I think this demonstrates a misunderstanding of how this stuff works. The party can’t make that change without the voters driving it. Otherwise they’d go vote for someone who was in favor of abortion and gun control. This is sort of arguably what happened with the GOP and immigration. The party saw the demographic writing on the wall and many members of it really tried to make inroads on multiculturalism and immigration, realizing that many Latinos shared lots of “conservative” ideology except the anti-brown-people part. But it didn’t work. The voters weren’t there, and what we got instead was borderline white nationalism.

There will always be a wedge issue, and one issue ceases to be a sufficient wedge, it’s basically dropped and forgotten. The most recent of these is gay marriage. It was the front line of national debate for quite a while and when the right lost, they just stopped talking about it. But that happens when public opinion shifts, not when parties or individual politicians decide to concede the issue.

Well, someone may say this, but they are wrong.

They said this 20, 30, 40 years ago, too. What do you think happened to make those predictions wrong?

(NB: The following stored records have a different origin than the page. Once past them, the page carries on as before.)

Lemma claims_added K txs q key item slots q' : claims_in K txs q → claims_tracked q key (claim_anchors item) slots q' → hashes item key → slots_sound slots →
  claims_in (λ k, K k ∨ k = key) (λ k, if decide (k = key) then Some item else txs k) q'.
Proof.
  intros [C1 C2 C3 C4] [T1 T2 T3 T4 T5 T6 T7] Hh Hs. split.
  - intros k it a Hk Hl. case_decide as Hd.
    + subst k. intros [= <-] Ha. destruct (slots !! a) as [slot|] eqn:Hsl; [|left; apply T4; by right].
      right. destruct (T5 a slot Ha Hsl) as (d & ? & ?). exists d, slot. rewrite T2. split_and!; [done|by apply Hs|done].
    + intros Ht Ha. destruct Hk as [Hk| ->]; [|done]. destruct (C1 k it a Hk Hl Ht Ha) as [Hp|(d & slot & ? & ? & ?)]; [left; apply T4; by left|].
      right. exists d, slot. by rewrite T2, T3.
  - intros k Hk. destruct (decide (k = key)) as [->|Hd]; [by right|]. left. apply C2. destruct Hk as [Hk|[a Ha]]; [left; by rewrite <- T3|].
    right. exists a. apply T4 in Ha as [?|[? _]]; done.
  - intros k d. destruct (decide (k = key)) as [->|Hd].
    + intros [Hd|(a & slot & Ha & Hsl & ->)]%T7; [|exists item, a, slot; rewrite T2; split_and!; try done; by apply Hs].
      destruct (C3 _ _ Hd) as (it & a & slot & ? & ? & ? & ->). exists it, a, slot. by rewrite T2.
    + rewrite T3 by done. intros Hk. destruct (C3 _ _ Hk) as (it & a & slot & ? & ? & ? & ->). exists it, a, slot. by rewrite T2.
  - intros k a [Hp|(-> & Ha & _)]%T4; [by apply C4|by exists item].
Qed.

(** ** Admission *)

Record added p key item (t : Z) p' : Prop := {
  ad_pending : ∀ k, pending_get (pending_items p') k = if decide (k = key) then Some (default t (removed_items p !! key)) else pending_get (pending_items p) k;
  ad_removed : removed_items p' = delete key (removed_items p);
  ad_included : included_in_canonical p' = included_in_canonical p;
  ad_settings : same_settings p p';
  ad_bodies : ∀ k, body p' k = if decide (k = key) then Some item else body p k;
  ad_slot : ev_slot (evictor p') = ev_slot (evictor p)
}.

Lemma added_held p key item t p' k : added p key item t p' → held p' k ↔ held p k ∨ k = key.
Proof.
  intros [A1 A2 A3 _ _ _]. unfold held, pending, removed, included. rewrite A1, A2, A3. destruct (decide (k = key)) as [->|Hk].
  - naive_solver.
  - rewrite lookup_delete_ne by done. naive_solver.
Qed.

Lemma admit_stored_spec {E : Type} p pp key item t slots s : pool_ok p pp → ¬ pending p key → ¬ included p key → hashes item key →
  store_item (storage_adapter p) key item = (s, true) → slots_sound slots → slots_ok slots →
  ∃ p' pp', admit_stored (E:=E) (with_storage p s) key item t slots = Ok p' ∧ pool_ok p' pp' ∧ added p key item t p' ∧ readings p' = readings p.
Proof.
  intros Hok Hnp Hni Hh Hst Hs Hso. unfold admit_stored. pool_cbn.
  destruct (on_add_spec (E:=E) (evictor p) (tx_ttl (settings p)) pp key item slots (pk_evictor _ _ _ Hok) Hso) as (e' & pp' & Ha & Hsl & He & Hr).
  change (evictor (index_by_prefix _ _)) with (evictor p). rewrite Ha. cbn [mbind result_bind]. eexists _, pp'. split; [done|].
  assert (key ∉ (pending_items p).*1) as Hkp by (rewrite <- pending_get_some; done).
  destruct (insert_pending_spec (pending_items p) key (default t (removed_items p !! key)) (pk_pending _ _ _ Hok) Hkp) as [I1 I2].
  unfold index_by_prefix, insert_pending. pool_cbn. set (p' := mkPool _ _ _ _ _ _ _ _ _ _).
  assert (added p key item t p') as Had.
  { split; try done. intros k. unfold MempoolFacts.body. pool_cbn. rewrite (store_ok (slot_of:=slot_of) _ _ _ _ Hst). case_decide as Hk; [subst k; apply lookup_insert_eq|].
    by apply lookup_insert_ne. }
  split; [|by split]. pose proof (λ k, added_held _ _ _ _ _ k Had) as Hheld. destruct Had as [A1 A2 A3 [A4 _] A5 _].
  destruct Hok as [Hp Hpr Hpi Hri Hix Hpx Hb _ Hc Hw]. unfold pending, removed, included in *.
  destruct (insert_member_spec (by_prefix p) (tx_hash_prefix key) key Hix) as [J1 J2]. split; unfold pending, removed, included; try done.
  - intros k. rewrite A1, A2. case_decide as Hk; [subst k; rewrite lookup_delete_eq; by intros _ []|]. rewrite lookup_delete_ne by done. apply Hpr.
  - intros k. rewrite A1, A3. case_decide as Hk; [subst k; by intros _|]. apply Hpi.
  - intros k. rewrite A2, A3. intros [_ ?]%lookup_delete_is_Some. by apply Hri.
  - intros prefix k. etransitivity; [apply J2|]. rewrite Hpx, Hheld. naive_solver.
  - intros k [Hk| ->]%Hheld; rewrite A5; [|rewrite decide_True by done; by exists item]. case_decide as Hd; [subst k; by exists item|]. by apply Hb.
  - intros q' ->. destruct pp as [q|]; [|done]. eapply claims_in_ext; [| |exact (claims_added _ _ q key item slots q' (Hc q eq_refl) Hr Hh Hs)].
    + intros k. by rewrite Hheld.
    + intros k _. by rewrite A5.
  - cbn. rewrite Hw. destruct pp as [q|], pp' as [q'|]; try done. cbn. by destruct Hr as [_ ->].
Qed.

(** The size of the data an operation brings, and the limits of an era. *)
Definition data_size (op : Op) : Z :=
  match op with
  | ChannelInscribe inscription => Z.of_nat (length (i_inscription inscription))
  | ChannelDeposit deposit => Z.of_nat (length (d_metadata deposit))
  | _ => 0
  end.
Definition within_limits (limits : AdmissionLimits) item : Prop :=
  size_of item <= max_transaction_size limits ∧ Forall (λ op, data_size op <= al_max_op_data_size limits) (to_ops (op_refs item)).

Definition too_large (e : MempoolError) : Prop :=
  match e with ItemTooLarge size max | InscriptionTooLarge size max | MetadataTooLarge size max => max < size | _ => False end.

Lemma admit_op_spec limits op : 0 <= al_max_op_data_size limits →
  admit_op limits op = Ok tt ∧ data_size op <= al_max_op_data_size limits ∨ ∃ e, admit_op limits op = Err e ∧ too_large e ∧ al_max_op_data_size limits < data_size op.
Proof.
  intros Hl. unfold admit_op, data_size. destruct op; try (left; split; [done|exact Hl]).
  all: match goal with |- context [err_if (?a <? ?b) _] => destruct (Z.ltb_spec a b) end; [right; eexists; by split_and!|left; by split].
Qed.

Lemma admit_item_spec limits item : candidate_ok item → 0 <= al_max_op_data_size limits →
  admit_item limits item = Ok tt ∧ within_limits limits item ∨ ∃ e, admit_item limits item = Err e ∧ too_large e ∧ ¬ within_limits limits item.
Proof.
  intros Hc Hl. unfold admit_item, within_limits. rewrite (candidate_size item Hc). cbn [mbind result_bind].
  destruct (Z.ltb_spec (max_transaction_size limits) (size_of item)) as [Hs|Hs]; cbn [err_if mbind result_bind].
  { right. eexists. split_and!; [done|done|lia]. }
  induction (to_ops (op_refs item)) as [|op ops IH]; cbn [fold_result]; [left; by repeat split|].
  destruct (admit_op_spec limits op Hl) as [[-> Ho]|(e & -> & He & Ho)]; cbn [mbind result_bind].
  - destruct IH as [[-> [_ Hf]]|(e & -> & He & Hf)]; [left; by repeat constructor|]. right. exists e. split_and!; [done..|]. intros [_ [_ ?]%Forall_cons]. by apply Hf.
  - right. exists e. split_and!; [done..|]. intros [_ [? _]%Forall_cons]. lia.
Qed.

(** The answers of [add_item], in the order of its checks. *)
Definition fork_accepted p item : Prop := ∃ era, get_era (accepted_digests (settings p)) (era_in_force p) = Some era ∧ fork_digest item ∈ v_parameters era.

Only thing the Dems have to do to win is to be the party they claim to be. Not the party of bombing hospitals, weddings and funerals. Assasinating Americans, hiring Debbie Wasserman after she retires from the DNC. The party of scolding and elitest celebrities. The party of “Well they do it too” The party of super-delegates. The party of Russian conspiracy theories and shaming third party voters. The modern McCarthyite party.

Just be the good guys and you’ll win. Is it that hard to do?

As I said above, I was wrong about that

Less income disparity back then? Less education? More ingrained prejudice? I’m not sure. What do you think?